Task to complete
Some entries follow. Reproduce exactly the lines starting at the one with "52 4f 24 16" and stopping after the one with "67 67 97 81".
--- Material provided Enclosed Below ---
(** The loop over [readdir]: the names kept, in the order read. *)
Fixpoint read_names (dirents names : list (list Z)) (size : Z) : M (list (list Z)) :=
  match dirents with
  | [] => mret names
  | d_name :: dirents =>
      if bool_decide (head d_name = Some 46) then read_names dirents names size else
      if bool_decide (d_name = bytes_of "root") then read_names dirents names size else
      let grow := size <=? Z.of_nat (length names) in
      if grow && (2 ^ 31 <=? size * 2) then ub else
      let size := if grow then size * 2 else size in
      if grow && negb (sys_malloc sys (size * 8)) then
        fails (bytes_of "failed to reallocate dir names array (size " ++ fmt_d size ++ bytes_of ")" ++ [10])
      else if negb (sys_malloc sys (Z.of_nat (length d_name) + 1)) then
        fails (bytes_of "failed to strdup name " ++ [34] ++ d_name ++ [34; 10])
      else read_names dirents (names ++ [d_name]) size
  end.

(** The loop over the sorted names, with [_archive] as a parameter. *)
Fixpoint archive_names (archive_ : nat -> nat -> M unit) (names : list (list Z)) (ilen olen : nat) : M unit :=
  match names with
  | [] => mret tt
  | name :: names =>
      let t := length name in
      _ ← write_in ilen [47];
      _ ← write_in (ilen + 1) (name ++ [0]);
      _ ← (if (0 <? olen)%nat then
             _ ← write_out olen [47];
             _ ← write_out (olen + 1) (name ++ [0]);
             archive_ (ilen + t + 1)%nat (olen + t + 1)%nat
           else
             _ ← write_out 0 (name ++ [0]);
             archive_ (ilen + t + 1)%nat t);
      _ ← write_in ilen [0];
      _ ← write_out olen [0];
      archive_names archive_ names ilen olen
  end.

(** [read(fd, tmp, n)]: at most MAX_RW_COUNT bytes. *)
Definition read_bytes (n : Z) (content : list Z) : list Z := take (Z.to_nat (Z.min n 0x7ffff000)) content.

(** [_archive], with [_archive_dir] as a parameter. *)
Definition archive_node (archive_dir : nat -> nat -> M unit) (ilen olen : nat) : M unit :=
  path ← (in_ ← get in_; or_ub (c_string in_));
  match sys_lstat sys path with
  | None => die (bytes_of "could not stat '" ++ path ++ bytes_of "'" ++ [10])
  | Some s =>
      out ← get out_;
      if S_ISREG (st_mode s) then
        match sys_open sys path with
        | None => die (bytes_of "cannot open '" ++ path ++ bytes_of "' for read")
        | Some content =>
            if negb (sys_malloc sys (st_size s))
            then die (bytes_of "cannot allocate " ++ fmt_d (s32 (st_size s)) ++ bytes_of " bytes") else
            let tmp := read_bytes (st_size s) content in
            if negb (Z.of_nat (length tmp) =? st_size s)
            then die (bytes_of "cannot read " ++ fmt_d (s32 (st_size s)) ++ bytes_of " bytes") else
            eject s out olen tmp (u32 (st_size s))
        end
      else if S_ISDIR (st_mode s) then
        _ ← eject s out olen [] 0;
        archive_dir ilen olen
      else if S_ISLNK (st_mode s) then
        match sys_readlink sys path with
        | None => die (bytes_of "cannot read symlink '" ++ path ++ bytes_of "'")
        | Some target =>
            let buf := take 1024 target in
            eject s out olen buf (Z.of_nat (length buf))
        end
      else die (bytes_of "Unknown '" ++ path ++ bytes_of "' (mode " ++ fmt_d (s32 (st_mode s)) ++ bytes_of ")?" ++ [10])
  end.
--- End of Enclosed Material provided ---
--- Material provided Enclosed Below ---
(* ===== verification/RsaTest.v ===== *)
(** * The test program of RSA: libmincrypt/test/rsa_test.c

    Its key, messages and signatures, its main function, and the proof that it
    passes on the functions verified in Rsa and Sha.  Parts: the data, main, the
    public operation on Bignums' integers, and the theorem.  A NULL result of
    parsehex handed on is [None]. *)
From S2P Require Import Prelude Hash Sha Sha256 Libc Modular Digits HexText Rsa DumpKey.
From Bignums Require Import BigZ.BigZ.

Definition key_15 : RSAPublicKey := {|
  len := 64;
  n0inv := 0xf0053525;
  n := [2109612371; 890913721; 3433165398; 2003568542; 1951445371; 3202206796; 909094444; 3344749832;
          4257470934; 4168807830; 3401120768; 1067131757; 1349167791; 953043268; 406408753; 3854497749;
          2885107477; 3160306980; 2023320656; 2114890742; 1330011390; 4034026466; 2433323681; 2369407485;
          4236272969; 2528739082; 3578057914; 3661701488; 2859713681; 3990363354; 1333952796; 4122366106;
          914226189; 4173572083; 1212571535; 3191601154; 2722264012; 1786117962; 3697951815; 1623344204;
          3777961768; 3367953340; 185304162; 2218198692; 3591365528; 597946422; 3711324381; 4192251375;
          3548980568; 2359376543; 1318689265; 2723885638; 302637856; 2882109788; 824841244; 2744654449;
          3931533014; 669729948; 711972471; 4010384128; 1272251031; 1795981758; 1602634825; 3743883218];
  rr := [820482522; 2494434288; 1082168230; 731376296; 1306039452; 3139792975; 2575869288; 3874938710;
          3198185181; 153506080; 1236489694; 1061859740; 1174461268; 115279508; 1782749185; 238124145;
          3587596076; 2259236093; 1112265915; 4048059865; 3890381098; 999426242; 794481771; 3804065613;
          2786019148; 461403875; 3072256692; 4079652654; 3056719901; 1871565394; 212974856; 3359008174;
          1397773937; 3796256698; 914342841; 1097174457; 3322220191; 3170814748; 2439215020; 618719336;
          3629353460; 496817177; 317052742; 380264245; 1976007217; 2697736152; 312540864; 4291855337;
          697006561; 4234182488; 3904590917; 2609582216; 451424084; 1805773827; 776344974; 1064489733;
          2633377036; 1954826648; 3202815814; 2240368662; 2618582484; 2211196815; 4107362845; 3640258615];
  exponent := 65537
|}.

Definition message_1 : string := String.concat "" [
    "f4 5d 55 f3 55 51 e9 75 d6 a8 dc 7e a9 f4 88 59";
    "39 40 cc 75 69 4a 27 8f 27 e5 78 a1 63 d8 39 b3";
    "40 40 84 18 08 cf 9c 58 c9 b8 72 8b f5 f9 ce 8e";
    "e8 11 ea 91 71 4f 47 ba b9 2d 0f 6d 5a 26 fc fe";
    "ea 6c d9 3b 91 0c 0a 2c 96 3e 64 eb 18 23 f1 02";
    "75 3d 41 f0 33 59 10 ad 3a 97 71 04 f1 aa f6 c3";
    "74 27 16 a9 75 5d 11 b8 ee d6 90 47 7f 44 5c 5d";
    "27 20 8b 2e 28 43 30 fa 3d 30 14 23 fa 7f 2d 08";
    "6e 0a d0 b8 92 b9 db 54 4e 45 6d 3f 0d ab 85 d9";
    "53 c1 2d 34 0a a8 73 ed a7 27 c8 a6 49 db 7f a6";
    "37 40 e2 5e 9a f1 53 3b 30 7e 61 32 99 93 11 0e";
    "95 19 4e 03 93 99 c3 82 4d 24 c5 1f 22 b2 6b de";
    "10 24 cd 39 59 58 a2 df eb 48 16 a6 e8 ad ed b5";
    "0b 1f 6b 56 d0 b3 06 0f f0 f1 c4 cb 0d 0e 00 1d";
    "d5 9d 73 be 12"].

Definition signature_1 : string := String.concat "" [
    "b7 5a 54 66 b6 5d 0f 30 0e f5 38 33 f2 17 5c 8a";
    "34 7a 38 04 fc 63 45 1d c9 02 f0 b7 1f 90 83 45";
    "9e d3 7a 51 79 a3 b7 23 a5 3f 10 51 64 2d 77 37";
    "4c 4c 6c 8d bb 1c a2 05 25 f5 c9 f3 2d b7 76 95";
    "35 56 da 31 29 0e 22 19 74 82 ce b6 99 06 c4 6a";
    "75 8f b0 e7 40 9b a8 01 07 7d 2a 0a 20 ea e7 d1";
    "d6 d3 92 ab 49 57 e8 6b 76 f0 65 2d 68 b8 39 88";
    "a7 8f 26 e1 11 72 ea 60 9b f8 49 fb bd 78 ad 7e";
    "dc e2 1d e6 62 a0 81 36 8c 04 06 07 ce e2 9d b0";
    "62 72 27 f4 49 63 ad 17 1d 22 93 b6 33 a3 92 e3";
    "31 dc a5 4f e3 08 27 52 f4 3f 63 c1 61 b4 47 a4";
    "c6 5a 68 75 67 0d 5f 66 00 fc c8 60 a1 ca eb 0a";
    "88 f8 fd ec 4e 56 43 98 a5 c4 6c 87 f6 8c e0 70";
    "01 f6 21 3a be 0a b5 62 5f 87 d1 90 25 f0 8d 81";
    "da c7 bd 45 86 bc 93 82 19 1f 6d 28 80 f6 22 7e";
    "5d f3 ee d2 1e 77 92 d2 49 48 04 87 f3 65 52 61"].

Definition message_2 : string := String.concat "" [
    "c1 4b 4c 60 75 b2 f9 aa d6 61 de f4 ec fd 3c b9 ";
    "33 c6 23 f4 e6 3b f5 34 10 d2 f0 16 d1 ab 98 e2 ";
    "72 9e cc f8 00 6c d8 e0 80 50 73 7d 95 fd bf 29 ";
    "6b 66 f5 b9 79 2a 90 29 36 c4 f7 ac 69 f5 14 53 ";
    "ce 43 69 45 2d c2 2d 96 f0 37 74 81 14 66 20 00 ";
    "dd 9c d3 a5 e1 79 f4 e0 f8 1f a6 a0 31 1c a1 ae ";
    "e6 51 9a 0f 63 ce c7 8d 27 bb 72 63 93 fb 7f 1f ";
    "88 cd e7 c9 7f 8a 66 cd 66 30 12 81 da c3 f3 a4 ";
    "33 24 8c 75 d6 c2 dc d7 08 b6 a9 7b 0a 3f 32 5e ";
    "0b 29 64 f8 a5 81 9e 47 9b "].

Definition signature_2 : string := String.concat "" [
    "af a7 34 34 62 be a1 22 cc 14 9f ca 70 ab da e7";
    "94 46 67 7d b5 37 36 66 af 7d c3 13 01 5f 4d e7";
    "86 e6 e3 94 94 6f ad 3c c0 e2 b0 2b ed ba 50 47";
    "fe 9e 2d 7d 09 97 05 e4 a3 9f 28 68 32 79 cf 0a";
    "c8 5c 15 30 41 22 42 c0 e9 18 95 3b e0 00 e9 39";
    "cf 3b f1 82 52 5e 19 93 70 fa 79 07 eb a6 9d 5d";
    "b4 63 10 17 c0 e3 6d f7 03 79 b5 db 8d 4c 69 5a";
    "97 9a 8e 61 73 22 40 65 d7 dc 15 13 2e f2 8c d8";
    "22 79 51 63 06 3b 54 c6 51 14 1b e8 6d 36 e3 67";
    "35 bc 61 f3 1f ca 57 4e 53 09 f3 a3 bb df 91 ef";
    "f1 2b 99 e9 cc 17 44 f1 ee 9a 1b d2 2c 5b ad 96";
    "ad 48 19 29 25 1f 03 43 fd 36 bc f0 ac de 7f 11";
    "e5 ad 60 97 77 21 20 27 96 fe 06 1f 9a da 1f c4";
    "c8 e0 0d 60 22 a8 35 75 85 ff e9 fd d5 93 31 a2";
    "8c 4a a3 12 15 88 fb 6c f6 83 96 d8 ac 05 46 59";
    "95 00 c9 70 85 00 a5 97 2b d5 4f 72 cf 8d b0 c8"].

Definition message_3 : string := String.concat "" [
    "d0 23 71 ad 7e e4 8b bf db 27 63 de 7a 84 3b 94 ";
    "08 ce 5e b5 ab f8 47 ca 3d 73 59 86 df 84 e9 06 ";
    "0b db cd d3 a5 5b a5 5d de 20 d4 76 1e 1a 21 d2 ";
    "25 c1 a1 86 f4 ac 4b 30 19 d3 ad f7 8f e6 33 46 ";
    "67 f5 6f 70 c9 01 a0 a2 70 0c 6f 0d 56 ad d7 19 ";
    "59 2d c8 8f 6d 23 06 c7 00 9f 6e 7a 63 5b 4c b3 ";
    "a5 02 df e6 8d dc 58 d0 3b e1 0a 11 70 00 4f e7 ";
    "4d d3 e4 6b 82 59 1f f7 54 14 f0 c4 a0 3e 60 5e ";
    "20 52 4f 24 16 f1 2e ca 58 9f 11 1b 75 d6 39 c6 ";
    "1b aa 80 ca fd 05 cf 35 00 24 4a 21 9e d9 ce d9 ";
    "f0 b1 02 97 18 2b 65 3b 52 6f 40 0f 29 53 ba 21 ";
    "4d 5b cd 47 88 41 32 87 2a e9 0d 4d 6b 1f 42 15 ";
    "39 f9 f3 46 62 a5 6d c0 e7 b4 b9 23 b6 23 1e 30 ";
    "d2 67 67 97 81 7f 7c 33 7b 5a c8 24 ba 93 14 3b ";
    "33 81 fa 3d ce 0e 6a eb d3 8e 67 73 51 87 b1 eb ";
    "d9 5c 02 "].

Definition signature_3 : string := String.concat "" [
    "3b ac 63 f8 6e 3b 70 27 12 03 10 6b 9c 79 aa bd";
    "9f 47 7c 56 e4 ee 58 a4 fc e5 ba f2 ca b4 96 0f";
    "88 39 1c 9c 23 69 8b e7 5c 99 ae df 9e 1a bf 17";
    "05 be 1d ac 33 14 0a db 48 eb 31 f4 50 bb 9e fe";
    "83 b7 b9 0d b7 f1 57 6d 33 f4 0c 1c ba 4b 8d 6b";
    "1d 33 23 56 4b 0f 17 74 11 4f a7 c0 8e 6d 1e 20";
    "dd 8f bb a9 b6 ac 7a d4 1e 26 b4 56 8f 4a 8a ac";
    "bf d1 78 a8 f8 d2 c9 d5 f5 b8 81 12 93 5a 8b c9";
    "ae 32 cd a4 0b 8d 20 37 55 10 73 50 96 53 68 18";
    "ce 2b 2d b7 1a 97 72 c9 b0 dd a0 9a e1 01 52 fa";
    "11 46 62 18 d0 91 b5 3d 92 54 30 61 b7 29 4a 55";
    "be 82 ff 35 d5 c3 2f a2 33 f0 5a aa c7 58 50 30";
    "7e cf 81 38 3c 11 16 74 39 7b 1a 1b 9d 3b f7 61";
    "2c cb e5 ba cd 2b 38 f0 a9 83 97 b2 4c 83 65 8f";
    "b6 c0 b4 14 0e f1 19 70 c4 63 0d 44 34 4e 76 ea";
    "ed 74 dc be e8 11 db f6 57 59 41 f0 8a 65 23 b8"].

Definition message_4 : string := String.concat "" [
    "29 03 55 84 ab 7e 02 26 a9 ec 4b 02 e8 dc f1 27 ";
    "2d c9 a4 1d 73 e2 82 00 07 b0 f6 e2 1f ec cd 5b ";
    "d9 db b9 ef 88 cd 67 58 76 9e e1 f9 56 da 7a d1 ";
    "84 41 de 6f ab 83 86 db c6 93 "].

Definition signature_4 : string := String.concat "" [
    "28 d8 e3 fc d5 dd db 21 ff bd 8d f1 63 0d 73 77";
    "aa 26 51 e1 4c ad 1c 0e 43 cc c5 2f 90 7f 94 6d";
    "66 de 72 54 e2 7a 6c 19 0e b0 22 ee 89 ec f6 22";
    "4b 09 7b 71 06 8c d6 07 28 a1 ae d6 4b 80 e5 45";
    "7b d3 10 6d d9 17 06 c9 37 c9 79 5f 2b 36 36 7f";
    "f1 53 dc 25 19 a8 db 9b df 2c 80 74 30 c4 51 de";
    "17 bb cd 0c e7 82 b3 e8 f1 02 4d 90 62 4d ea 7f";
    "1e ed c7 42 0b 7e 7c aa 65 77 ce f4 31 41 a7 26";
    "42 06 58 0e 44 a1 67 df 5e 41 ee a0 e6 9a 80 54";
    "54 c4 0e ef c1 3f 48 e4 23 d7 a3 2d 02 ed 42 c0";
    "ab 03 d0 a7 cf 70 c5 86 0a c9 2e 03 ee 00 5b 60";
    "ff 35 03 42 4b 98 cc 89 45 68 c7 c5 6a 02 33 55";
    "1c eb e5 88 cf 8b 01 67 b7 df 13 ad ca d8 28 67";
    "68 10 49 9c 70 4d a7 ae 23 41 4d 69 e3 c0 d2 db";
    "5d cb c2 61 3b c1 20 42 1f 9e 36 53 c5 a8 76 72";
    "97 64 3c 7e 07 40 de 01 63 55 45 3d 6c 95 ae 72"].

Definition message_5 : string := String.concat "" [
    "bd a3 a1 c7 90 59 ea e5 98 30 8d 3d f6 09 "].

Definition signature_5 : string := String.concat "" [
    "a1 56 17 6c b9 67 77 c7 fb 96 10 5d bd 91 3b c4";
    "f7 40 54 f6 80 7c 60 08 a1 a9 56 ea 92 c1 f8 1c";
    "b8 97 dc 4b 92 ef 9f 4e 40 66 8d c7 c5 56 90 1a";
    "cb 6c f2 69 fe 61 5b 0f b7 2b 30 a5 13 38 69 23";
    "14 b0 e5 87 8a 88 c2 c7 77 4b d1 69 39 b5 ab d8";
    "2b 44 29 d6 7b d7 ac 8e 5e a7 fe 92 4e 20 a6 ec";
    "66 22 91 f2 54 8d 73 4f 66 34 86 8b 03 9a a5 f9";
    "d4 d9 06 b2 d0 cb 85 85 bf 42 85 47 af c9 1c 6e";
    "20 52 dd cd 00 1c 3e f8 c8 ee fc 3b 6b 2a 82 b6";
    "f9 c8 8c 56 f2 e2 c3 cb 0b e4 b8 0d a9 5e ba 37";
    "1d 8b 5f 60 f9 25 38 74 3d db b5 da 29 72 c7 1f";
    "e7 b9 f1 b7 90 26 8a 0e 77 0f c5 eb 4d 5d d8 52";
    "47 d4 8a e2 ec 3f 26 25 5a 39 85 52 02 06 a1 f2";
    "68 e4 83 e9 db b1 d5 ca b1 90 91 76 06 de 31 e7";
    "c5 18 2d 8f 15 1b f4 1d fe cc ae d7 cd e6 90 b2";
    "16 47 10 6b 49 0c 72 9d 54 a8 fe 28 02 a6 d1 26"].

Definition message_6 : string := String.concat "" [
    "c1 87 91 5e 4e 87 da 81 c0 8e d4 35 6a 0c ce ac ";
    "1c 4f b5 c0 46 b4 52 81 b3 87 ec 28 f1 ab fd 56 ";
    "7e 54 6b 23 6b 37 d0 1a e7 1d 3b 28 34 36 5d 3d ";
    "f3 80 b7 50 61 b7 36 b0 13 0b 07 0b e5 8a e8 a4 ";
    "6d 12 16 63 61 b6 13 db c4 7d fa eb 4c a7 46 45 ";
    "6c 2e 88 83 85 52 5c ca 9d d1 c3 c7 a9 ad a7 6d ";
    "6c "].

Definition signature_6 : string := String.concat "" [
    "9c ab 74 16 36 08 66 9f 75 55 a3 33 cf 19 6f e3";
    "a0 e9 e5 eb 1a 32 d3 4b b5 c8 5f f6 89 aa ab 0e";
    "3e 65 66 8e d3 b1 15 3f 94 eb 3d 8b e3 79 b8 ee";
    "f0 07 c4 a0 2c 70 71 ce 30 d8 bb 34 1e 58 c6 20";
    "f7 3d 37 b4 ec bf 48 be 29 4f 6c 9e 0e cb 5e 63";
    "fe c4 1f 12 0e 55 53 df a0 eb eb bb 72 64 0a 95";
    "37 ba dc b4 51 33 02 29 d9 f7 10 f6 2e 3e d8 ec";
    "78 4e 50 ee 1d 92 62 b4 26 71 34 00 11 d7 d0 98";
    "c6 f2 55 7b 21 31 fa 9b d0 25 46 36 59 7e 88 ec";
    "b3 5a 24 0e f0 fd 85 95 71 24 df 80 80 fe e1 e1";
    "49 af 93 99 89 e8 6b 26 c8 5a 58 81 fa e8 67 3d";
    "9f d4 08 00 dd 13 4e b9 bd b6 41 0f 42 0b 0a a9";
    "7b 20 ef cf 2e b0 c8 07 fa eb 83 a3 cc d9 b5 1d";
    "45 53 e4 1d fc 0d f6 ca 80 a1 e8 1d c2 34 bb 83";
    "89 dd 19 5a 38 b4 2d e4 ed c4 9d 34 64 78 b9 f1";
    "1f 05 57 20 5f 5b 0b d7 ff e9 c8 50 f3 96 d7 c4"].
--- End of Enclosed Material provided ---
Answer to this problem
    "20 52 4f 24 16 f1 2e ca 58 9f 11 1b 75 d6 39 c6 ";
    "1b aa 80 ca fd 05 cf 35 00 24 4a 21 9e d9 ce d9 ";
    "f0 b1 02 97 18 2b 65 3b 52 6f 40 0f 29 53 ba 21 ";
    "4d 5b cd 47 88 41 32 87 2a e9 0d 4d 6b 1f 42 15 ";
    "39 f9 f3 46 62 a5 6d c0 e7 b4 b9 23 b6 23 1e 30 ";
    "d2 67 67 97 81 7f 7c 33 7b 5a c8 24 ba 93 14 3b ";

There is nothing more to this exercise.